Stored data:
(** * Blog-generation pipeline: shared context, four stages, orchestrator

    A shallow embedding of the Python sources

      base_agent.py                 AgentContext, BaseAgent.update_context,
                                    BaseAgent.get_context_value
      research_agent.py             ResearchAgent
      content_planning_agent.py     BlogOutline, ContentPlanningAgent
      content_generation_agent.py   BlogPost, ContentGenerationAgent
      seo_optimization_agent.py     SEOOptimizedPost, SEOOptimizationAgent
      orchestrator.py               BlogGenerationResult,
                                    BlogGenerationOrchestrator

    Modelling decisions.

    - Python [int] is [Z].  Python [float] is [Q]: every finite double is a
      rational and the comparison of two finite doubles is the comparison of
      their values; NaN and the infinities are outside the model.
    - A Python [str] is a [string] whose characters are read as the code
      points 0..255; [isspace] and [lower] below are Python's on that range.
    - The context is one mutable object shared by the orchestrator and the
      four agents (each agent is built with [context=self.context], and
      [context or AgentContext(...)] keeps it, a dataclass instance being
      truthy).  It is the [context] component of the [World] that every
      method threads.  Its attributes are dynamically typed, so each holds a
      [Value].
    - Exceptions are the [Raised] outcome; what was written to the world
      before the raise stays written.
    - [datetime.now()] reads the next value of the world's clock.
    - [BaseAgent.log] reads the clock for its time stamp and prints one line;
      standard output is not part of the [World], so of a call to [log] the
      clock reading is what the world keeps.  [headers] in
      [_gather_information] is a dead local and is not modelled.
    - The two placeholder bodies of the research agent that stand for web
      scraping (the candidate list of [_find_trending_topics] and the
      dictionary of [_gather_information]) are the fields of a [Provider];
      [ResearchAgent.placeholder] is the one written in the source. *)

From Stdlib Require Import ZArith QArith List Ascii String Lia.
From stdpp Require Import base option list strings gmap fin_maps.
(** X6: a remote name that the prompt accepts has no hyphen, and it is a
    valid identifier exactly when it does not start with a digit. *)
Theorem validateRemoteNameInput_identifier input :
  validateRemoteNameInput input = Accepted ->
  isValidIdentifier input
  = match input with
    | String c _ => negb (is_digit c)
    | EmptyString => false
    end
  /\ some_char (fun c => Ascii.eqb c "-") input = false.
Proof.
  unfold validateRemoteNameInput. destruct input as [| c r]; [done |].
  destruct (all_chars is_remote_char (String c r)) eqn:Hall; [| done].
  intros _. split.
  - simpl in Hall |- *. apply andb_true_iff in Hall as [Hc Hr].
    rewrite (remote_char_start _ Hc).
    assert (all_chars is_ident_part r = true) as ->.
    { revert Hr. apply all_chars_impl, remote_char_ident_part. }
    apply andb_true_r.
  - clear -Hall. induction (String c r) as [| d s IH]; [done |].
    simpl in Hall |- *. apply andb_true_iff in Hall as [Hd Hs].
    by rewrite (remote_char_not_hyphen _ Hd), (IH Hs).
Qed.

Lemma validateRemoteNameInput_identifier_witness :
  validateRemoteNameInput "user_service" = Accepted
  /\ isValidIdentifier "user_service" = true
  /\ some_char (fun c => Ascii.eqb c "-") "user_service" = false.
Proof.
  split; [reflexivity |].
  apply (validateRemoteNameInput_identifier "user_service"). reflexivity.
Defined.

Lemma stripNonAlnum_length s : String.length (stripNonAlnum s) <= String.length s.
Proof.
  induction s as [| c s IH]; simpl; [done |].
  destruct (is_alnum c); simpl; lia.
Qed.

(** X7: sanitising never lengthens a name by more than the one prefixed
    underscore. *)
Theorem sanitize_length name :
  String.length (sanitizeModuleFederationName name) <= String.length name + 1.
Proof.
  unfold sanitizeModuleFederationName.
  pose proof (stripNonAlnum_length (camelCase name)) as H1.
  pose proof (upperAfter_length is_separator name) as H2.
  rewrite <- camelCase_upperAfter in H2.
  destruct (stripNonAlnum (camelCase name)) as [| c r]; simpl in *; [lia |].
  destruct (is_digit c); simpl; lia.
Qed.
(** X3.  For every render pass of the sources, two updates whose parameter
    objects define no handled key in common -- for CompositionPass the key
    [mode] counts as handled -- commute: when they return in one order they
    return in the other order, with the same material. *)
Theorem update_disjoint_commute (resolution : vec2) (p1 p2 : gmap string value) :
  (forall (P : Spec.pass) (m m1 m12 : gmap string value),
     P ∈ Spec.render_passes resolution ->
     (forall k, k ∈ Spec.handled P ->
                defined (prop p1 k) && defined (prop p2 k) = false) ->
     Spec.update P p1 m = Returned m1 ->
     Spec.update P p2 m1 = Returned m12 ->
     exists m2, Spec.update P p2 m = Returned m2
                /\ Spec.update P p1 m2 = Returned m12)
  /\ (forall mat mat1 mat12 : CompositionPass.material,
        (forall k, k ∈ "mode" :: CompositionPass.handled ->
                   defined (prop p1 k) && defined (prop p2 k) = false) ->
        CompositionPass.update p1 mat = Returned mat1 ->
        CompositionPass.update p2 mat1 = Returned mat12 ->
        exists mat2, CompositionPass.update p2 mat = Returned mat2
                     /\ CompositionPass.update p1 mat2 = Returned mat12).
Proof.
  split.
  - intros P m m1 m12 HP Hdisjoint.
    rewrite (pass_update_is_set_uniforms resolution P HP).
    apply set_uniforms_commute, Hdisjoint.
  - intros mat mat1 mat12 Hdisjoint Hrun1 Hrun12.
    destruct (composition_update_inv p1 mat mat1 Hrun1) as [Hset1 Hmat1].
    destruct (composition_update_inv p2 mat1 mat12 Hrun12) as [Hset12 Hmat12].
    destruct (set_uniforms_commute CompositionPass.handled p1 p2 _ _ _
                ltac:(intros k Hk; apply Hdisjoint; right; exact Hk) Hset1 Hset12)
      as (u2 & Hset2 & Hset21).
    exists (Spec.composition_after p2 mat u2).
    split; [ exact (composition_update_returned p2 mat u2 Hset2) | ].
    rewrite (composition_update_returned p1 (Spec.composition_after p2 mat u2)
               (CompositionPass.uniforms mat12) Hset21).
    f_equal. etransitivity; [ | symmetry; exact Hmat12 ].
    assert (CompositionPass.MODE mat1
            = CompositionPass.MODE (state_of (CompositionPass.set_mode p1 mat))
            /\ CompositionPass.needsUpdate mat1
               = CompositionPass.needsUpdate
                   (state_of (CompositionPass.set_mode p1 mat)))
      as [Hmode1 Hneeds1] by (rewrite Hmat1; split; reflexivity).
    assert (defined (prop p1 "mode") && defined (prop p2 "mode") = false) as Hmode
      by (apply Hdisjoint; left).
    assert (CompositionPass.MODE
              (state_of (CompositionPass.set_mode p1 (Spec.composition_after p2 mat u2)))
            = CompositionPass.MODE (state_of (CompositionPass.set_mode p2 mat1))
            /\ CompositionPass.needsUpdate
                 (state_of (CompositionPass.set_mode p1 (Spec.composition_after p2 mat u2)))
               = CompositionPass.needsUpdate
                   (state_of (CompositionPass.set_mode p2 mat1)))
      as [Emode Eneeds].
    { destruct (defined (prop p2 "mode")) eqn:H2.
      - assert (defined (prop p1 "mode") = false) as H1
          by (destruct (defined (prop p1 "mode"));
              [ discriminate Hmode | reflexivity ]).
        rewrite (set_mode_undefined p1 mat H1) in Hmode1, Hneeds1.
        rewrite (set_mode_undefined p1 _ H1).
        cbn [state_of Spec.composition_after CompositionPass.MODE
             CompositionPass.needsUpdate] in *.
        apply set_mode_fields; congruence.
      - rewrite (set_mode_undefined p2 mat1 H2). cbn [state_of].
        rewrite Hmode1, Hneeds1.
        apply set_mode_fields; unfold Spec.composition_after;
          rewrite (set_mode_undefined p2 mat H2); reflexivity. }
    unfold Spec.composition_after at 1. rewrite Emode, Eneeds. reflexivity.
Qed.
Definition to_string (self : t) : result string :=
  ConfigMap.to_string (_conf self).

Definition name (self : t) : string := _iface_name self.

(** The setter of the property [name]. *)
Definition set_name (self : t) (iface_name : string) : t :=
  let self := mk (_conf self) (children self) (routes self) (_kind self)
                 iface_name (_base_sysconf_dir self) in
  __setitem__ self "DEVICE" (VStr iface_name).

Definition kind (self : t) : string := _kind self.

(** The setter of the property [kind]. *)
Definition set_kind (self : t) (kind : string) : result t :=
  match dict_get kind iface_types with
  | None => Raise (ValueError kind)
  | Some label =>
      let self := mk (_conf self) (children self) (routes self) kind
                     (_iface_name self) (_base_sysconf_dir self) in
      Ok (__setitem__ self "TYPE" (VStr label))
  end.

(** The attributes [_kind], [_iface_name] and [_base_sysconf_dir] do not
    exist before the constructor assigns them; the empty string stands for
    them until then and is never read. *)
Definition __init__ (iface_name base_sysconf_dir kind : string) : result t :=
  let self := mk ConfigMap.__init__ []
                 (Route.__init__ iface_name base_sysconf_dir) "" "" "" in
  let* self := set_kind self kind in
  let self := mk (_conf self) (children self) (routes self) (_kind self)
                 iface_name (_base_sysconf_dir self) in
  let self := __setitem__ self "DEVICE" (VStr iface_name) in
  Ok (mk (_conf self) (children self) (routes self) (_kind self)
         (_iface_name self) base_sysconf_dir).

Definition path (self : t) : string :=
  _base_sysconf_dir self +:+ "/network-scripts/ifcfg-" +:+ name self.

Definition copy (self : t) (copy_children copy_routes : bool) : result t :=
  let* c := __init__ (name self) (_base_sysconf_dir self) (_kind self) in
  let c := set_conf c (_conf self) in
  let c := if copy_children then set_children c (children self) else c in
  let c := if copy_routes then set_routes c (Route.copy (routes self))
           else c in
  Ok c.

§ **Exercise objective**
In the records above, find every line that contains the word "before" and copy it.

§ **Task answer**
      before the raise stays written.
    exist before the constructor assigns them; the empty string stands for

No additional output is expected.